The latest TKT development follows an even harder hit for the company last month, when the FDA characterized some pain data in TKT's biologics license application as "uninterpretable" and "not supportive of approval" of the BLA. The company's shares fell more than 60 percent that day, closing at $12.75. (See BioWorld Today, October 4, 2002.)

"Pain is an acceptable endpoint, but it's notoriously difficult," Shrader noted.

TKT said it also got a complete response letter from the FDA, formally reinforcing what the agency had already said. That letter also provided guidance on how TKT should proceed in order to improve its case for an accelerated approval based on a histopathological surrogate endpoint. Since the company believes it can show renal pathology correlates with renal function, TKT said the former may work as a surrogate marker.

Genzyme, for its part, "has been down this road before," Shrader said. "I would expect them to do what they need to do."

He pointed to the company's approved enzyme-replacement product Cerezyme (imiglucerase) for Gaucher's disease, calling it a "miracle drug like almost no other."

The "Cerezyme landscape" has changed, he said, when "you could have one 10-person trial, and the FDA says, Fine.' Since then, the FDA has realized these are small drugs in terms of market size but not in market value, so maybe you can hold [drug developers] to a higher burden of proof."

With Fabrazyme, Genzyme had "always planned on molecular endpoints, and they were probably very careful," Shrader told BioWorld Today. "They'll tell you the FDA signed off on those endpoints, but that doesn't mean much to me, since the person who signed off may not even work at the FDA anymore. TKT's endpoints made sense and I found them reassuring, but now they've gone up in smoke."
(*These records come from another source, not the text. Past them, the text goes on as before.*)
(** Any other step of the network. *)
Lemma net_ok_net K n lab sys :
  net_ok K n -> is_send lab = false -> step kinvoke (cs_sys n) lab = Some (Ret sys) ->
  (K -> forall now P log, gives_up (mkKsys n now P log) (KNet (CNet lab)) = false) ->
  let n' := mkCsys sys (cs_done n) (cs_loop n) (cs_calls n) in
  cinv Some n' -> net_ok K n' /\ calls_keep n n' /\ net_effect K n n'.
Proof.
  intros Hn Hsend Hstep Hg n' Hc. pose proof Hn as [H1 H2 H3 H4 H5]. pose proof (ci_sys _ _ H1) as Hok.
  assert (Hq : K -> Forall quiet (sy_reqs sys)) by (intros HK; eapply step_quiet; [done|by apply H2|done|by apply Hg]).
  assert (Hlab : (forall k, lab <> LDispatch k) \/ exists k, lab = LDispatch k)
    by (destruct lab as [| | |k| | |]; try (by left); right; by exists k).
  destruct Hlab as [Hnd|[k ->]].
  - destruct (step_no_dispatch _ _ _ Hok Hsend Hnd Hstep) as (Hw & Hsv & Hlen & Hh & Hf).
    split; [|split].
    + split; simpl; [done|done|..].
      * intros k q Hk. assert (k < length (sy_reqs (cs_sys n)))%nat as [q0 Hq0]%lookup_lt_is_Some_2
          by (rewrite <- Hlen; by eapply lookup_lt_Some). by eapply H3.
      * intros i ca k v Hi Hst. destruct (H4 i ca k v Hi Hst) as (q & Hk & Hfin). exists q. split; [|done].
        by apply Hf.
      * intros srv. by rewrite Hsv.
    + by apply calls_keep_same.
    + apply eff_idle; [done|]. intros i. unfold handled. simpl. destruct (cs_calls n !! i) as [ca|]; [|done].
      simpl. destruct (taken (ca_stage ca)) as [k|]; [|done]. simpl. apply Hh.
  - apply step_dispatch in Hstep as (q & srv & rs & w & r & Hk & Hd & Hsv & Hr & ->). clear Hsend Hg.
    destruct (H3 k q Hk) as (i & ca & Hi & Ht).
    destruct (taken_known K n i ca k Hn Hi Ht) as (q' & Hk' & Hm). rewrite Hk in Hk'. injection Hk' as <-.
    assert (Hnf : K -> rs_stage q <> Finished).
    { intros HK Hfin. pose proof (Forall_lookup_1 _ _ _ _ (H2 HK) Hk) as Hquiet. unfold quiet in Hquiet.
      by rewrite Hfin in Hquiet. }
    assert (Hlk : forall j, j <> k -> sy_reqs (cs_sys n') !! j = sy_reqs (cs_sys n) !! j)
      by (intros j Hne; simpl; by rewrite list_lookup_insert_ne).
    split; [|split].
    + split; simpl; [done|done|..].
      * intros j qj [(<- & _ & _)|(Hne & Hj)]%list_lookup_insert_Some; [by exists i, ca|by eapply H3].
      * intros j cj k' v Hj Hst. destruct (H4 j cj k' v Hj Hst) as (qj & Hqj & Hfin).
        destruct (decide (k = k')) as [<-|Hne]; [|exists qj; by rewrite list_lookup_insert_ne].
        simplify_eq. eexists. split; [apply list_lookup_insert_eq; by eapply lookup_lt_Some|done].
      * intros srv'. destruct (decide (srv' = srv)) as [->|Hne]; [|rewrite fn_lookup_insert_ne by done; done].
        rewrite fn_lookup_insert. by rewrite (Server_dispatch_services _ _ _ _ _ _ Hr).
    + by apply calls_keep_same.
    + apply (eff_run K n n' k i ca q srv rs w r); try done.
      * intros HK. unfold returned. destruct (ca_stage ca) as [|k0|[k0|] v] eqn:Est; try done. simpl in Ht.
        injection Ht as ->. destruct (H4 i ca k v Hi Est) as (q1 & Hq1 & Hfin). destruct (Hnf HK). congruence.
      * unfold handled. rewrite Hi. simpl. rewrite Ht. simpl. rewrite Hk. simpl. unfold handler_reply. by rewrite Hd.
      * unfold handled. simpl. rewrite Hi. simpl. rewrite Ht. simpl.
        rewrite list_lookup_insert_eq by (by eapply lookup_lt_Some). done.
      * intros j Hj. unfold handled. simpl. destruct (cs_calls n !! j) as [cj|] eqn:Hcj; [|done]. simpl.
        destruct (taken (ca_stage cj)) as [kj|] eqn:Etj; [|done]. simpl.
        rewrite list_lookup_insert_ne; [done|]. intros <-. by apply Hj, (ci_once _ _ H1 j i cj ca k).
Qed.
TKT's news of the unfavorable preliminary data also puts more chips on the table when the Endocrinologic & Metabolic Drugs Advisory Committee meets Jan. 14. Both companies were scheduled to present their BLAs to the panel Sept. 26 and 27, but the meeting was postponed following a complaint by TKT.

Although TKT has been told its data won't hold up, Genzyme has not revealed what will be in the company's package for review in January.

It's been two years since the firms first disclosed what they intended as pivotal data at a meeting of the American Society of Human Genetics in Philadelphia. For even longer, both firms have been in talks with the FDA (which wanted more information from each), in a contest that has included lawsuits by both sides.

"Orphan drug has been the enemy of both of these companies," Shrader said. "They've been rushing against each other, and it's really hurt the whole process."

Although orphan drug status is a good idea in principle, he added, the situation between TKT and Genzyme represents a "bizarre perversion" of it, with competitively imposed pressure on both companies.

"It wasn't supposed to put a gun to their heads," he said.

Even if both companies' drugs work and make it to market, Shrader said, "Genzyme will get more than their fair share" because of its size and respect gained through Cerezyme and expertise in enzyme replacement therapies.

In September, Genzyme and partner BioMarin Pharmaceutical Inc., of Novato, Calif., submitted their biologics license application for Aldurazyme (laronidase), an enzyme replacement therapy for mucopolysaccharidosis 1.

The next Genzyme drug of Cerezyme's caliber, though, will be a Tay-Sachs disease therapy, Shrader predicted.

"You can take infants who would have died at 2 and died horribly, and they are going to be normal people," he said. "But that's probably three years away."